Eating meat 5 times or less per week lowers your risk of getting cancer, according to a recent study published in BMC Medicine.
The study included over 470,000 participants and analyzed the risk of cancer in vegetarian and non-vegetarian diets. Diets were classified as:
- Regular meat consumption: consuming processed red meats and/or poultry more than 5 times per week (52.4% of participants)
- Low meat consumption: consuming processed red meats and/or poultry 5 times per week or less (43.5% of participants)
- Fish eaters: no processed red meats and/or poultry, but consuming oily and/or non-oily fish (2.3% of participants)
- Vegetarians and vegans: no processed red meats, poultry, or fish (1.8% of participants)
Compared to those who ate meat regularly, those who ate meat 5 times per week or less had a 2% decrease in overall cancer risk; those who ate only fish had a 10% decrease; and those who never consumed meat had a 14% decrease in overall cancer risk. Other meaningful findings included:
- Those who ate the least amount of meat had a 9% lower colorectal cancer risk when compared to regular meat-eaters.
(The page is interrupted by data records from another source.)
Lemma internal_run_frame ls st st' :
  Forall internal ls → run_client ls st = Some st' →
  sg_all st' = sg_all st ∧ sg_gone st' = sg_gone st ∧ sg_out_open st' = sg_out_open st.
Proof.
  intros Hls. revert st. induction Hls as [|l ls Hl Hls IH]; intros st Hrun; simplify_eq/=; [done|].
  destruct (client_step l st) as [st1|] eqn:Hs; simplify_eq/=.
  apply internal_step_frame in Hs as (<- & <- & <-); [|done]. by apply IH.
Qed.

(** The listener panics only for an application or a callback that is gone. *)
Lemma listener_safe st :
  client_reachable st → sg_gone st = [] → sg_out_open st = true → sg_listener st ≠ ListenerPanicked.
Proof.
  intros Hst. assert (sg_listener st = ListenerPanicked → sg_gone st ≠ [] ∨ sg_out_open st = false)
    as Hpan; [|intros Hg Ho Hl; destruct (Hpan Hl); congruence].
  revert Hst. apply (client_reachable_ind (λ st,
    sg_listener st = ListenerPanicked → sg_gone st ≠ [] ∨ sg_out_open st = false)); [done|].
  clear st. intros l st st' _ Hst Hs.
  destruct st as [wire closed reader client_ch caller receive listener cbs gone out open all
                  seen called reg].
  destruct l; simpl in Hs;
    unfold reader_step, caller_step, start_listener, listener_recv, listener_forward, app_recv in Hs;
    simpl in Hs; repeat case_match; simplify_eq/=; try done; auto.
  - intros _. left. intros ->. eapply not_elem_of_nil. eassumption.
  - intros _. right. by destruct open.
Qed.

Lemma hellos_take n ms : hellos (take n ms) ≤ hellos ms.
Proof. rewrite <- (take_drop n ms) at 2. rewrite hellos_app. lia. Qed.

(** A quiescent client that can still read has nothing left to read. *)
Lemma quiescent_delivered st :
  client_reachable st → sg_gone st = [] → sg_out_open st = true →
  hellos (sg_all st) ≤ 1 → 0 < hellos (take 2 (sg_all st)) →
  quiescent st → sg_seen st = sg_all st.
Proof.
  intros Hst Hgone Hopen Hone Hearly Hq. pose proof (listener_safe st Hst Hgone Hopen) as Hsafe.
  apply client_reachable_inv in Hst.
  pose proof (Hq ReaderStep I) as Hqr. pose proof (Hq CallerStep I) as Hqc.
  pose proof (Hq StartListener I) as Hqs. pose proof (Hq ListenerRecv I) as Hql.
  pose proof (Hq ListenerForward I) as Hqf. pose proof (Hq AppRecv I) as Hqa. clear Hq.
  client_open. subst open.
  unfold reader_step, caller_step, start_listener, listener_recv, listener_forward, app_recv in *.
  simpl in *. destruct out as [|m out]; [|done].
  specialize (Hc (or_intror (conj Hone Hsafe))).
  pose proof (hellos_take 2 all) as Htake.
  destruct caller as [|c|]; [exfalso| |specialize (Hnh eq_refl); lia].
  - destruct client_ch; [|done]. specialize (Hun eq_refl eq_refl).
    rewrite (Hw eq_refl) in *. destruct (Hns eq_refl) as [-> _]. simpl in *.
    destruct reader as [|c m|m|]; [|done| |done].
    + destruct wire; [|done]. simpl in *. subst all. lia.
    + destruct (decide _) as [|Hfull]; [done|]. unfold RECEIVE_CAPACITY in *.
      destruct receive as [|x [|y receive]]; simpl in *; [lia| |lia].
      rewrite <- Hc in Hearly. change (0 < hellos [x; m]) in Hearly. lia.
  - destruct listener; [done| |done|done|].
    + destruct receive as [|m receive].
      * destruct reader; [|done..]. destruct wire; [|done]. simpl in Hc. by rewrite app_nil_r in Hc.
      * exfalso. destruct m; simplify_eq/=. repeat case_match; done.
    + destruct (Hld eq_refl) as [-> ->]. destruct (Hd eq_refl) as [-> _].
      simpl in Hc. by rewrite app_nil_r in Hc.
Qed.
(* ===== verification/RtcStream.v ===== *)
(** * The stream of received messages

    [to_receive_stream] of [core/src/webrtc/webrtc.rs] turns the callback of
    the data channel into a bounded channel; what the tasks see of it is the
    unbounded inbox of [RtcEnv]. *)

From S2P Require Import Prelude RtcTypes.

(** The capacity both tasks choose. *)
Definition STREAM_CAPACITY : nat := 16.

(** [rs_waiting]: the callbacks that wait in [tx.send] for room, in the order
    of their messages, which is the order in which tokio serves them. *)
Record ReceiveStream := mk_ReceiveStream {
  rs_queue : list DataChannelMessage;
  rs_waiting : list DataChannelMessage;
  rs_receiver : bool
}.

Definition to_receive_stream : ReceiveStream := mk_ReceiveStream [] [] true.

(** The callback: [let _ = tx.send(msg).await]. *)
Definition on_message (buffer : nat) (msg : DataChannelMessage) (s : ReceiveStream) : ReceiveStream :=
  if negb (rs_receiver s) then s
  else if decide (rs_waiting s = [] ∧ length (rs_queue s) < buffer) then
    mk_ReceiveStream (rs_queue s ++ [msg]) [] true
  else mk_ReceiveStream (rs_queue s) (rs_waiting s ++ [msg]) true.

(** [rx.recv()]; the first callback that waits gets the place. *)
Definition stream_recv (s : ReceiveStream) : option DataChannelMessage * ReceiveStream :=
  match rs_queue s, rs_waiting s with
  | msg :: queue, next :: waiting =>
      (Some msg, mk_ReceiveStream (queue ++ [next]) waiting (rs_receiver s))
  | msg :: queue, [] => (Some msg, mk_ReceiveStream queue [] (rs_receiver s))
  | [], _ => (None, s)
  end.

(** [drop(rx)]. *)
Definition stream_drop (s : ReceiveStream) : ReceiveStream := mk_ReceiveStream [] [] false.

Inductive StreamOp := Arrives (msg : DataChannelMessage) | Receives.

(** What the receiver gets out of a sequence of arrivals and receptions. *)
Fixpoint stream_run (buffer : nat) (ops : list StreamOp) (s : ReceiveStream)
    : list (option DataChannelMessage) * ReceiveStream :=
  match ops with
  | [] => ([], s)
  | Arrives msg :: ops => stream_run buffer ops (on_message buffer msg s)
  | Receives :: ops =>
      let '(m, s) := stream_recv s in
      let '(ms, s) := stream_run buffer ops s in (m :: ms, s)
  end.

(** The same with an inbox. *)
Fixpoint inbox_run (ops : list StreamOp) (inbox : list DataChannelMessage)
    : list (option DataChannelMessage) * list DataChannelMessage :=
  match ops with
  | [] => ([], inbox)
  | Arrives msg :: ops => inbox_run ops (inbox ++ [msg])
  | Receives :: ops => let '(ms, i) := inbox_run ops (tail inbox) in (head inbox :: ms, i)
  end.

(** ** Refinement *)

Definition stream_inbox (s : ReceiveStream) : list DataChannelMessage := rs_queue s ++ rs_waiting s.

(** Callbacks wait only while the channel is full. *)
Definition stream_ok (buffer : nat) (s : ReceiveStream) : Prop :=
  rs_receiver s = true ∧ length (rs_queue s) ≤ buffer ∧
  (rs_waiting s ≠ [] → length (rs_queue s) = buffer).

Lemma on_message_inbox buffer msg s :
  stream_ok buffer s →
  stream_ok buffer (on_message buffer msg s) ∧
  stream_inbox (on_message buffer msg s) = stream_inbox s ++ [msg].
Proof.
  destruct s as [queue waiting receiver]. unfold stream_ok, stream_inbox, on_message. simpl.
  intros (-> & Hq & Hw). simpl. case_decide as Hd; simpl.
  - destruct Hd as [-> Hlt]. rewrite length_app, !app_nil_r. simpl. split_and!; [done|lia|done|done].
  - split; [|by rewrite app_assoc]. split_and!; [done|done|]. intros _.
    destruct waiting as [|m waiting]; [|by apply Hw].
    destruct (decide (length queue < buffer)) as [Hlt|]; [by destruct Hd|lia].
Qed.

Lemma stream_recv_inbox buffer s :
  0 < buffer → stream_ok buffer s →
  stream_ok buffer (stream_recv s).2 ∧
  (stream_recv s).1 = head (stream_inbox s) ∧ stream_inbox (stream_recv s).2 = tail (stream_inbox s).
Proof.
  intros Hpos. destruct s as [[|msg queue] [|next waiting] receiver];
    unfold stream_ok, stream_inbox, stream_recv; simpl; intros (-> & Hq & Hw).
  - done.
  - specialize (Hw ltac:(done)). lia.
  - rewrite app_nil_r. split_and!; [done|lia|done|done|done].
  - rewrite length_app, <- app_assoc. simpl. specialize (Hw ltac:(done)).
    split_and!; [done|lia|intros; lia|done|done].
Qed.

(** C35. Whatever arrives while the receiver listens, it gets the messages that the
    unbounded inbox would give it, and the channel keeps its bound. *)
Theorem receive_stream_refines_inbox ops :
  let '(ms, s) := stream_run STREAM_CAPACITY ops to_receive_stream in
  inbox_run ops [] = (ms, stream_inbox s) ∧ length (rs_queue s) ≤ STREAM_CAPACITY.
Proof.
  assert (stream_ok STREAM_CAPACITY to_receive_stream) as Hok
    by (unfold stream_ok; simpl; split_and!; [done|lia|done]).
  change [] with (stream_inbox to_receive_stream) at 1. revert Hok. generalize to_receive_stream.
  induction ops as [|[msg|] ops IH]; intros s Hok; simpl.
  - split; [done|apply Hok].
  - destruct (on_message_inbox _ msg _ Hok) as [Hok' <-]. by apply IH.
  - destruct (stream_recv_inbox STREAM_CAPACITY s) as (Hok' & Hm & <-); [unfold STREAM_CAPACITY; lia|done|].
    destruct (stream_recv s) as [m s1]. simpl in *. subst m. specialize (IH s1 Hok').
    destruct (stream_run STREAM_CAPACITY ops s1) as [ms s2]. destruct IH as [-> ?]. done.
Qed.
(* ===== verification/RtcSetup.v ===== *)
(** * Setting up a transfer

    [send_offer], [accept_offer] and [create_peer_connection] of
    [core/src/webrtc/webrtc.rs] around the tasks of [Rtc]: the offer and the
    answer, the signaling, the race of the task against the loss of the
    connection, and what is reported and closed in the end.  The peer
    connection belongs to the [webrtc] crate: its calls are events, as are the
    sends of the signaling connection. *)

From ITree Require Import ITree.
From S2P Require Import Prelude Serde Crypto Signaling RtcTypes Interaction Rtc SignalingClient.

Definition CHANNEL_LABEL : string := "data".

(** How [tokio::select!] ends: the task has returned, it has panicked, or the
    connection state has become [Disconnected]. *)
Inductive Selected :=
| TaskReturned (r : res string ())
| TaskJoinError (e : string)
| PeerDisconnected.

Inductive DescriptionKind := OfferDescription | AnswerDescription.

Inductive setupE : Type → Type :=
(** The peer connection; a session description is its SDP text. *)
| NewPeerConnection (ice_urls : list string) : setupE (anyres ())
| CreateDataChannel (label : string) (ordered : bool) : setupE (anyres ())
| AcceptDataChannel (label : string) : setupE ()
| CreateDescription (k : DescriptionKind) : setupE (anyres string)
| SetLocalDescription (sdp : string) : setupE (anyres ())
| GatheringComplete : setupE ()
| LocalDescription : setupE (option string)
| ParseDescription (k : DescriptionKind) (sdp : string) : setupE (anyres string)
| SetRemoteDescription (description : string) : setupE (anyres ())
| CloseDataChannel : setupE (anyres ())
| ClosePeerConnection : setupE (anyres ())
(** [Uuid::new_v4]. *)
| NewSessionId : setupE string
(** The signaling connection; [AwaitAnswer] waits for the channel on which the
    callback of the session puts the SDP of the answer. *)
| SignalingSend (m : WsClientMessage) : setupE (anyres ())
| RegisterCallback (session_id : string) : setupE ()
| AwaitAnswer (session_id : string) : setupE (anyres string)
(** [tokio::spawn] of the task, [tokio::select!], and [status_tx.send]. *)
| SpawnTask : setupE ()
| SelectTask : setupE Selected
| ReportStatus (s : RTCStatus) : setupE (anyres ()).

Abbreviation setup A := (task setupE A).

(** [create_peer_connection]: one ICE server with all the URLs; the callback
    of the connection state feeds the other branch of the [select!]. *)
Definition create_peer_connection (stun : list string) : setup () :=
  try_call (NewPeerConnection stun).

(** [let _ = f().await]. *)
Definition ignore {A} (t : setup A) : setup () := act! attempt t in ret ().

(** [if let Err(e) = status_tx.send(SdpExchanged) { close()?; return Err(e) }]. *)
Definition report_sdp_exchanged : setup () :=
  do! sent := attempt (try_call (ReportStatus SdpExchanged)) in
  match sent with
  | Ok _ => ret ()
  | Err e => act! try_call ClosePeerConnection in fail e
  | Panic m => done (Panic m)
  end.

(** The [tokio::select!]; [what] is the word of the error message. *)
Definition select_task (what : string) : setup () :=
  do! selected := call SelectTask in
  match selected with
  | TaskReturned (Ok _) => ret ()
  | TaskReturned (Err e) => fail e
  | TaskReturned (Panic m) | TaskJoinError m => fail (what +:+ " error: " +:+ m)
  | PeerDisconnected => ret ()
  end.

(** From [set_local_description] to the gathered local description. *)
Definition gather_local_description (description missing : string) : setup string :=
  act! try_call (SetLocalDescription description) in
  act! call GatheringComplete in
  do! local_description := call LocalDescription in
  done (ok_or local_description missing).

Section setup.
Context `{Base64, Zlib}.

(** ** [send_offer] *)

(** The connection, its data channel and the task. *)
Definition send_offer_open (stun_servers : list string) : setup () :=
  act! create_peer_connection stun_servers in
  act! try_call (CreateDataChannel CHANNEL_LABEL true) in
  call SpawnTask.

(** The offer goes out; the answer that comes back is applied. *)
Definition send_offer_exchange (target_id : Uuid) : setup () :=
  do! offer := try_call (CreateDescription OfferDescription) in
  act! try_call (SetLocalDescription offer) in
  act! call GatheringComplete in
  do! session_id := call NewSessionId in
  do! local_description := call LocalDescription in
  do! local_description :=
    done (ok_or local_description "Could not generate local_description") in
  act! try_call (SignalingSend
         (send_offer_message session_id target_id (encode_sdp local_description))) in
  act! call (RegisterCallback session_id) in
  do! remote_desc := try_call (AwaitAnswer session_id) in
  act! report_sdp_exchanged in
  do! decoded := done (decode_sdp remote_desc) in
  do! answer := try_call (ParseDescription AnswerDescription decoded) in
  try_call (SetRemoteDescription answer).

Definition send_offer_finish : setup () :=
  act! select_task "Sending" in
  act! ignore (try_call (ReportStatus Finished)) in
  act! ignore (try_call CloseDataChannel) in
  try_call ClosePeerConnection.

Definition send_offer (stun_servers : list string) (target_id : Uuid) : setup () :=
  act! send_offer_open stun_servers in
  act! send_offer_exchange target_id in
  send_offer_finish.

(** ** [accept_offer] *)

Definition accept_offer_open (stun_servers : list string) : setup () :=
  act! create_peer_connection stun_servers in
  act! call (AcceptDataChannel CHANNEL_LABEL) in
  call SpawnTask.

Definition accept_offer_exchange (offer : WsServerSdpMessage) : setup () :=
  do! remote_desc_sdp := done (decode_sdp (ss_sdp offer)) in
  do! remote_desc := try_call (ParseDescription OfferDescription remote_desc_sdp) in
  act! try_call (SetRemoteDescription remote_desc) in
  do! answer := try_call (CreateDescription AnswerDescription) in
  do! local_description :=
    gather_local_description answer "generate local_description failed!" in
  act! try_call (SignalingSend
         (send_answer_message (ss_session_id offer) (ci_id (ss_peer offer))
            (encode_sdp local_description))) in
  report_sdp_exchanged.

Definition accept_offer_finish : setup () :=
  act! select_task "Receiving" in
  act! ignore (try_call (ReportStatus Finished)) in
  try_call ClosePeerConnection.

Definition accept_offer (stun_servers : list string) (offer : WsServerSdpMessage) : setup () :=
  act! accept_offer_open stun_servers in
  act! accept_offer_exchange offer in
  accept_offer_finish.
End setup.
(* ===== verification/Demo.v ===== *)
(** * The demonstration driver

    [core/src/main.rs]: a program that connects to the signaling server, sends
    a file to every device that joins and accepts every offer.  Its handlers
    surround a transfer with tasks that answer its questions; here they are
    the environment of the task of the transfer, and the two loops that copy a
    file between the disk and the transfer. *)

From S2P Require Import Prelude Serde Crypto CryptoProps Signaling RtcTypes Interaction Rtc RtcEnv.
From S2P Require Import RtcRoutines RtcSafety RtcPair RtcTransfer RtcChallenge RtcSession.
From S2P Require Import Instances RtcInstances RtcWitnesses.

(** ** Files on the disk *)

(** The size of the buffer of [read_file_to_sender]. *)
Definition READ_BUFFER : nat := N.to_nat 1024.

Lemma read_buffer_pos : 0 < READ_BUFFER.
Proof. unfold READ_BUFFER. lia. Qed.
#[global] Opaque READ_BUFFER.

(** [File::read]: what it leaves in the buffer when [file] is still to be
    read.  The system reads as many bytes as it likes ([wish]), but at least
    one before the end of the file. *)
Definition file_read (wish : nat) (file : bytes) : bytes :=
  take (max 1 (min wish READ_BUFFER)) file.

(** The loop of [read_file_to_sender]: its result and the chunks it sends.
    [reads] are the wishes of the system, [None] for a read that fails; [room]
    is the number of sends before the receiver is gone, which ends the loop
    without an error; the fuel is the number of reads. *)
Fixpoint read_loop (fuel : nat) (reads : list (option nat)) (room : nat) (file : bytes)
    : anyres () * list bytes :=
  match fuel with
  | O => (Ok (), [])
  | S fuel =>
      match hd (Some READ_BUFFER) reads with
      | None => (Err "io error", [])
      | Some wish =>
          let chunk := file_read wish file in
          if decide (chunk = []) then (Ok (), [])
          else match room with
               | O => (Ok (), [])
               | S room =>
                   let '(r, chunks) := read_loop fuel (tail reads) room (drop (length chunk) file) in
                   (r, chunk :: chunks)
               end
      end
  end.

(** [opened] is the result of [File::open], with the content of the file. *)
Definition read_file_to_sender (opened : anyres bytes) (reads : list (option nat)) (room : nat)
    : anyres () * list bytes :=
  match opened with
  | Ok file => read_loop (S (length file)) reads room file
  | Err e => (Err e, [])
  | Panic m => (Panic m, [])
  end.

(** The loop of [write_file_from_receiver]: its result and the content of the
    file; the disk takes [left] more pieces. *)
Fixpoint write_loop (left : option nat) (file : bytes) (receiver : list bytes) : anyres () * bytes :=
  match receiver with
  | [] => (Ok (), file)
  | chunk :: receiver =>
      match use left with
      | Some n => write_loop n (file ++ chunk) receiver
      | None => (Err "io error", file)
      end
  end.

(** [created] is the result of [File::create]. *)
Definition write_file_from_receiver (created : anyres ()) (left : option nat) (receiver : list bytes)
    : anyres () * bytes :=
  match created with
  | Ok _ => write_loop left [] receiver
  | Err e => (Err e, [])
  | Panic m => (Panic m, [])
  end.

(** ** The handlers *)

(** The tasks that answer [pin_rx]: one guess after the other.  When there is
    none left the task panics ([expect]): the request it took is dropped
    unanswered, and so is the receiver of further ones. *)
Definition pin_answers (pin_tries : list string) : list (option (option string)) :=
  (Some ∘ Some <$> pin_tries) ++ [Some None; None].

Definition send_pin_tries : list string := ["1"; "2"; "123"].
Definition receive_pin_tries : list string := ["1"; "2"; "456"].
Definition send_pin_config : PinConfig := mk_PinConfig "456" 3.
Definition receive_pin_config : PinConfig := mk_PinConfig "123" 3.

(** The files [send_handler] announces. *)
Definition send_files : list FileDto :=
  [mk_FileDto "test-123-id" "test.mp4" 100 "video/mp4" None None None].

(** What surrounds the task of [send_offer]: every status is read, pairing is
    declined, and after the selection the first file is sent, whatever was
    selected. *)
Definition send_handler_env (random : list bytes) (chunks : list bytes) : env :=
  mk_env [] false None None None [] [] random [] (pin_answers send_pin_tries)
    [Some (Some false)] None
    (match send_files with file :: _ => [(fd_id file, chunks)] | [] => [] end)
    [] [] true true [].

(** The selection of [receive_handler]: every file that is announced. *)
Definition receive_selection (files : list FileDto) : gset string := list_to_set (fd_id <$> files).

(** The answer to every file that has been written. *)
Definition receive_result (file_id : string) : RTCSendFileResponse :=
  mk_RTCSendFileResponse file_id true None.

(** What surrounds the task of [accept_offer] when the files [files] are
    announced and those of [received] arrive. *)
Definition receive_handler_env (random : list bytes) (uuids : list string) (files : list FileDto)
    (received : list string) : env :=
  mk_env [] false None None None [] [] random uuids (pin_answers receive_pin_tries) []
    (Some (Some (Some (receive_selection files)))) [] [] (receive_result <$> received)
    true true [].

(** The file [receive_handler] writes for a received one: its path and content.
    The [unwrap] panics when the file was not announced. *)
Definition receive_file (created : anyres ()) (left : option nat) (files : list FileDto)
    (file_id : string) (binary_rx : list bytes) : anyres (string * bytes) :=
  match find (λ f, bool_decide (fd_id f = file_id)) files with
  | Some file_dto =>
      let '(r, content) := write_file_from_receiver created left binary_rx in
      check? res_map_err (λ _, "Failed to write file") r in
      Ok ("/Users/user/Downloads/test/" +:+ fd_file_name file_dto, content)
  | None => Panic "called `Option::unwrap()` on a `None` value"
  end.

(** [webrtc_test]: the handlers it runs for the messages of the server, in
    order; it returns after the first one of a device that joins. *)
Inductive handler := SendHandler (peer : ClientInfo) | ReceiveHandler (offer : WsServerSdpMessage).

Fixpoint webrtc_test (messages : list WsServerMessage) : list handler :=
  match messages with
  | [] => []
  | Join peer :: _ => [SendHandler peer]
  | Offer offer :: messages => ReceiveHandler offer :: webrtc_test messages
  | _ :: messages => webrtc_test messages
  end.

(** ** Copying *)

Lemma file_read_app wish file : file_read wish file ++ drop (length (file_read wish file)) file = file.
Proof.
  unfold file_read. set (n := max 1 (min wish READ_BUFFER)). rewrite length_take.
  destruct (decide (n ≤ length file)).
  - rewrite Nat.min_l by done. apply take_drop.
  - rewrite Nat.min_r by lia. by rewrite take_ge, drop_all, app_nil_r by lia.
Qed.

Lemma file_read_nil wish file : file_read wish file = [] ↔ file = [].
Proof.
  unfold file_read. split; [|by intros ->; destruct (max _ _)].
  destruct (max 1 _) eqn:Hn; [lia|]. by destruct file.
Qed.

Lemma file_read_size wish file : length (file_read wish file) ≤ READ_BUFFER.
Proof. unfold file_read. rewrite length_take. pose proof read_buffer_pos. lia. Qed.

Lemma read_loop_spec fuel reads room file :
  length file < fuel → Forall is_Some reads →
  ∃ chunks, read_loop fuel reads room file = (Ok (), chunks) ∧
    concat chunks `prefix_of` file ∧ (length file ≤ room → concat chunks = file) ∧
    length chunks ≤ room ∧ Forall (λ c, 0 < length c ≤ READ_BUFFER) chunks.
Proof.
  revert reads room file. induction fuel as [|fuel IH]; intros reads room file Hfuel Hreads; [lia|]. simpl.
  assert (∃ wish, hd (Some READ_BUFFER) reads = Some wish ∧ Forall is_Some (tail reads)) as (wish & -> & Htl).
  { destruct Hreads as [|? ? [w ->]]; eauto. }
  set (chunk := file_read wish file).
  case_decide as Hc; simpl.
  { apply file_read_nil in Hc. subst. eexists. split; [done|].
    split_and!; auto using prefix_nil; simpl; lia. }
  pose proof (file_read_app wish file) as Happ. fold chunk in Happ.
  assert (0 < length chunk) by (destruct chunk; [done|simpl; lia]).
  pose proof (file_read_size wish file).
  assert (length file = length chunk + length (drop (length chunk) file)) as Hlen.
  { rewrite <- length_app. by rewrite Happ. }
  destruct room as [|room]; simpl.
  { eexists. split; [done|]. split_and!; [apply prefix_nil|simpl in *; lia|simpl; lia|done]. }
  destruct (IH (tail reads) room (drop (length chunk) file)) as (chunks & -> & Hp & Hall & Hroom & Hsize);
    [lia|done|].
  eexists. split; [done|]. simpl. split_and!.
  - rewrite <- Happ at 1. by apply prefix_app.
  - intros Hr. rewrite Hall by lia. done.
  - lia.
  - by constructor.
Qed.

(** A file leaves the disk whole, in pieces of at most the size of the buffer,
    as long as the disk reads and the transfer takes them. *)
Lemma read_file_spec reads room file :
  Forall is_Some reads →
  ∃ chunks, read_file_to_sender (Ok file) reads room = (Ok (), chunks) ∧
    concat chunks `prefix_of` file ∧ (length file ≤ room → concat chunks = file) ∧
    length chunks ≤ room ∧ Forall (λ c, 0 < length c ≤ READ_BUFFER) chunks.
Proof. apply read_loop_spec. lia. Qed.

Lemma write_loop_spec file receiver : write_loop None file receiver = (Ok (), file ++ concat receiver).
Proof.
  revert file. induction receiver as [|c receiver IH]; intros file; simpl; [by rewrite app_nil_r|].
  by rewrite IH, app_assoc.
Qed.

Section demo.
Context `{TokenCrypto, Base64, RtcCodec, !Base64Laws, !RtcCodecLaws}.

(** The wrong guesses of both sides before the right one. *)
Definition demo_challenges : challenges :=
  mk_challenges (Some receive_pin_config) (Some send_pin_config) ["1"; "2"] ["1"; "2"].

Lemma demo_granted us chunks :
  granted_files (drawn_tokens us (elements (receive_selection send_files)))
    [("test-123-id", chunks)] = [("test-123-id", concat chunks)].
Proof.
  unfold granted_files. rewrite filter_cons_True; [done|].
  apply elem_of_dom. rewrite dom_drawn_tokens, list_to_set_elements_L.
  apply elem_of_list_to_set, list_elem_of_here.
Qed.

(** Both users find the PIN at their last try. *)
Lemma demo_challenge_met pin guesses :
  pin ∈ [send_pin_config; receive_pin_config] → guesses = ["1"; "2"] →
  challenge_met (Some pin) guesses.
Proof.
  intros Hpin ->. assert (pc_max_tries pin = 3%Z ∧ pc_pin pin ∈ ["456"; "123"]) as [Htries Hp].
  { set_solver. }
  split_and!.
  - unfold pin_config_ok, u8_max. rewrite Htries. lia.
  - intros Heq. rewrite Heq in Hp. set_solver.
  - repeat constructor; intros Heq; rewrite <- Heq in Hp; set_solver.
  - rewrite Htries. simpl. lia.
Qed.

End demo.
- In men who ate only fish, prostate cancer risk was 20% lower, and in those who never ate meat, this risk plummeted to 31% lower than regular meat-eaters.
- Breast cancer risk was 18% lower in postmenopausal women who never ate meat.
Further research is needed to determine the influences of other factors like weight and lifestyle habits that can influence cancer risk.
While these findings are meaningful and support previous research showing that a diet high in processed meats increases cancer risk, and diets high in whole, plant-based foods reduce cancer risk, researchers stress the importance of building upon this study to help address some important considerations. Questions that need further clarification include whether other factors such as weight, lower vegetable consumption in meat-eating populations, differences in cancer screening, types of meat eaten (organic vs. conventional) also influence cancer risk.
But no matter how you slice it, we know that food talks to your genome and in the end, we are what we eat. So, while further studies may help us better understand more about how different diets and lifestyle characteristics can affect the risk for specific types of cancers, the overall scientific consensus is telling us that a diet low in meat and high in microbially-rich plant foods is the diet of choice for lowering cancer risk.